In contrast to Distel, East Grand Rapidian Michael Reid of the Accident Fund Insurance Company of America, applied specifically for the position he will be filling on a board with the lengthy title of Self-Insurers’ Security Fund, Second Injury Fund, Silicosis, Dust Disease, and Logging Industry Compensation Fund Board of Trustees. “I specifically requested this board when I saw that opening come up,” said Reid, whose role on the board will be to represent the insurance industry.

 That board of trustees oversees the Funds Administration, which is supported by insurers who write workers’ compensation policies and employers who self-insure their workers’ compensation liability. The contributions assessed cover all benefits paid by the Funds Administration as well as all administrative and litigation costs.
“This board is unusual among state boards,” Reid comments, “in that we’re trustees of this fund. So I have a responsibility to these funds and to the people who put the money into the funds. I take that responsibility very seriously.”

As for Reid’s career in insurance, his law degree has been instrumental.

After graduating from the University of Michigan with a bachelor’s degree in philosophy and obtaining his law degree from the University of Detroit Mercy, he practiced as an associate at Driggers, Schultz and Herbst for only a little less than two years, working in commercial litigation and securities arbitration.

“Then I ended up working in the insurance claims field, initially using my law degree to handle litigated claims, but after that I got into management.” He moved from a job at Sedgwick Claims Management Services to Accident Fund, which has its headquarters in Lansing.
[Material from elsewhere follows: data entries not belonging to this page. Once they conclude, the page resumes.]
(* ===== verification/IoEventSys.v ===== *)
(** * An [IoEvent] in its environment

    One operation of one future: the client polls until the first [Ready],
    as [Accept], [Connect] and [GetAddrInfoFuture] do (each of them is a
    future of one operation).  The system completes the operation and signals
    the event; the thread pool runs the callback of a wait that is armed and
    signalled, once per arming. *)

From S2P Require Import Prelude Prog Extern Win32 Socket.
From S2P Require Import IoState IoCells IoEvent.

(** ** State *)

Record ekernel := {
  e_flight : bool;                          (* the operation is in flight *)
  e_outcome : option (io_result unit);      (* how it ended *)
  e_signaled : bool;                        (* the event *)
  e_armed : bool;                           (* the wait *)
  e_error : Z;                              (* last error of the client's thread *)
}.

Inductive eclient (waker : Type) :=
| EIdle
| ERunning (p : prog (hact waker) hans (Poll (io_result unit))).
Arguments EIdle {waker}.
Arguments ERunning {waker} _.

Record econfig (W waker : Type) := {
  ecl : cells W waker;
  ekn : ekernel;
  ewho : eclient waker;
  ecallbacks : list (prog (hact waker) hans unit);
  ehistory : list (Poll (io_result unit));
}.
Arguments ecl {W waker} _.
Arguments ekn {W waker} _.
Arguments ewho {W waker} _.
Arguments ecallbacks {W waker} _.
Arguments ehistory {W waker} _.
Arguments Build_econfig {W waker} _ _ _ _ _.

(** ** The environment *)

(** How the system answers the call that starts the operation. *)
Inductive estart :=
| EDone
| EPending
| EFailed (err : Z).

Inductive eanswer := EDefault | EStart (a : estart).

(** The three operations that use an event. *)
Inductive ekind :=
| KConnect (connectex : Z) (socket : SOCKET) (addr : sockaddr)
| KAccept (acceptex : Z) (socket client : SOCKET) (buf addr_space : Z)
| KResolve (host port hints result : Z).

(** The error codes of the starting call that count as success. *)
Definition success (kind : ekind) (err : Z) : bool :=
  match kind with KConnect _ _ _ => bool_decide (err = WSAEISCONN) | _ => false end.

(** What the starting call returns when it succeeds, is pending, fails. *)
Definition returned (kind : ekind) (a : estart) : Z :=
  match kind, a with
  | KResolve _ _ _ _, EDone => 0
  | KResolve _ _ _ _, EPending => WSA_IO_PENDING
  | KResolve _ _ _ _, EFailed e => e
  | _, EDone => TRUE
  | _, _ => FALSE
  end.

(** The result an error code of the completed operation stands for. *)
Definition eresult (e : Z) : io_result unit :=
  if decide (e = 0) then Ok tt else Err (OsError (as_i32 e)).

Section environment.
Context (kind : ekind).

(** [WSA_IO_PENDING] and 0 are not the codes of a failure. *)
Definition estart_op (a : estart) (k : ekernel) : option (Z * ekernel) :=
  match a with
  | EDone => Some (returned kind a,
      {| e_flight := false; e_outcome := Some (Ok tt); e_signaled := true;
         e_armed := e_armed k; e_error := e_error k |})
  | EPending => Some (returned kind a,
      {| e_flight := true; e_outcome := None; e_signaled := false;
         e_armed := e_armed k; e_error := WSA_IO_PENDING |})
  | EFailed e =>
      if decide (e = WSA_IO_PENDING ∨ e = 0) then None else
      Some (returned kind a,
        {| e_flight := false;
           e_outcome := Some (if success kind e then Ok tt else Err (OsError e));
           e_signaled := e_signaled k; e_armed := e_armed k; e_error := e |})
  end.

Definition eset (signaled armed : bool) (err : Z) (k : ekernel) : ekernel :=
  {| e_flight := e_flight k; e_outcome := e_outcome k; e_signaled := signaled;
     e_armed := armed; e_error := err |}.

(** [GetOverlappedResult] waits for the operation, and reports its error code
    through the last error. *)
Definition equery (k : ekernel) : option (Z * ekernel) :=
  if e_flight k then None else
  match e_outcome k with
  | Some (Err (OsError e)) => Some (FALSE, eset (e_signaled k) (e_armed k) e k)
  | _ => Some (TRUE, k)
  end.

Definition esys_step (c : win32) (a : eanswer) (k : ekernel) : option (win32_ans c * ekernel) :=
  match c, a return option (win32_ans c * ekernel) with
  | ConnectEx _ _ _ _, EStart a => estart_op a k
  | AcceptEx _ _ _ _ _ _ _, EStart a => estart_op a k
  | GetAddrInfoExW _ _ _ _ _, EStart a => estart_op a k
  | GetOverlappedResult _ _ _, _ => equery k
  | ResetEvent _, _ => Some (1, eset false (e_armed k) (e_error k) k)
  | SetThreadpoolWait _ _, _ => Some (tt, eset (e_signaled k) true (e_error k) k)
  | GetLastError, _ => Some (e_error k, k)
  | WSAGetLastError, _ => Some (e_error k, k)
  | _, _ => None
  end.
End environment.

(** ** The transition system *)

Inductive elabel :=
| EBegin                     (* the client polls *)
| EClient (a : eanswer)      (* one action of the poll *)
| EReturn                    (* it returns *)
| EComplete (err : Z)        (* the system completes the operation *)
| EFire                      (* the thread pool runs the callback of the wait *)
| ECallback (i : nat)        (* one action of a callback *)
| ERetire (i : nat).         (* a finished callback ends *)

Definition is_ready {A} (p : Poll A) : bool := match p with Ready _ => true | Pending => false end.

(** The [TP_WAIT_RESULT] of a signalled event. *)
Definition WAIT_OBJECT_0 : Z := 0.

Section system.
Context {W waker : Type} `{!AtomicWaker W waker}.

(** [w]: the waker of the task that polls; [ohandle]: the handle given to
    [poll]. *)
Context (kind : ekind) (self : IoEvent) (ohandle : option HANDLE) (w : waker).
Abbreviation prog := (prog (hact waker) hans).
Abbreviation econfig := (econfig W waker).

Definition eschedule : Z → prog (Poll (io_result unit)) :=
  match kind with
  | KConnect f s addr => connect_schedule f s addr
  | KAccept f s client buf space => accept_schedule f s client buf space
  | KResolve host port hints result => resolve_schedule host port hints result
  end.

Definition estart_config : econfig := {|
  ecl := Build_cells IoState.new result_new aw_new [];
  ekn := {| e_flight := false; e_outcome := None; e_signaled := false; e_armed := true; e_error := 0 |};
  ewho := EIdle; ecallbacks := []; ehistory := [];
|}.

Definition ewith (c : econfig) (s : cells W waker * ekernel) who callbacks : econfig :=
  Build_econfig s.1 s.2 who callbacks (ehistory c).

Definition event_step (l : elabel) (c : econfig) : option econfig :=
  let k := ekn c in
  match l with
  | EBegin =>
      match ewho c with
      | EIdle => if existsb is_ready (ehistory c) then None else
                 Some (ewith c (ecl c, k) (ERunning (poll self w ohandle eschedule)) (ecallbacks c))
      | ERunning _ => None
      end
  | EClient a =>
      match ewho c with
      | EIdle => None
      | ERunning p =>
          '(p', s') ← tstep (cells_step (esys_step kind)) a p (ecl c, k);
          Some (ewith c s' (ERunning p') (ecallbacks c))
      end
  | EReturn =>
      match ewho c with
      | ERunning (Ret r) => Some (Build_econfig (ecl c) k EIdle (ecallbacks c) (ehistory c ++ [r]))
      | _ => None
      end
  | EComplete e =>
      if e_flight k then
        Some (ewith c (ecl c, {| e_flight := false; e_outcome := Some (eresult e); e_signaled := true;
                                 e_armed := e_armed k; e_error := e_error k |}) (ewho c) (ecallbacks c))
      else None
  | EFire =>
      if e_armed k && e_signaled k then
        Some (ewith c (ecl c, eset (e_signaled k) false (e_error k) k) (ewho c)
                (ecallbacks c ++ [callback WAIT_OBJECT_0]))
      else None
  | ECallback i =>
      p ← ecallbacks c !! i;
      '(p', s') ← tstep (cells_step (esys_step kind)) EDefault p (ecl c, k);
      Some (ewith c s' (ewho c) (<[i := p']> (ecallbacks c)))
  | ERetire i =>
      match ecallbacks c !! i with
      | Some (Ret tt) => Some (ewith c (ecl c, k) (ewho c) (delete i (ecallbacks c)))
      | _ => None
      end
  end.

#[export] Instance event_lts : LTS elabel econfig := {
  linit := estart_config;
  lstep := event_step;
}.
End system.

Definition event_exec {W waker} `{!AtomicWaker W waker} (kind : ekind) (self : IoEvent)
    (ohandle : option HANDLE) (w : waker) (ls : list elabel) : option (econfig W waker) :=
  exec (H := event_lts kind self ohandle w) ls estart_config.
As of last October, he was promoted to the position of Director of Litigation, Subrogation and Medicare. “A large portion of my job right now is to manage 18 staff counsel at our offices throughout the U.S., and working with outside counsel, also across the whole country. I have to be an attorney to be in this position, so I’ve come full circle.”
Reid says he has attended two board meetings so far. “One of the first things we had to do was hire a new administrator for the fund,” he says.

The board work will involve half-day meetings every other month, and Reid anticipates approximately three or four phone calls during that time frame to address issues that come up.

 Distel’s appointment is for a four-year term ending in 2016, while Reid is filling a vacancy so his current term runs through 2014. Both were subject to the advise and consent of the Michigan Senate.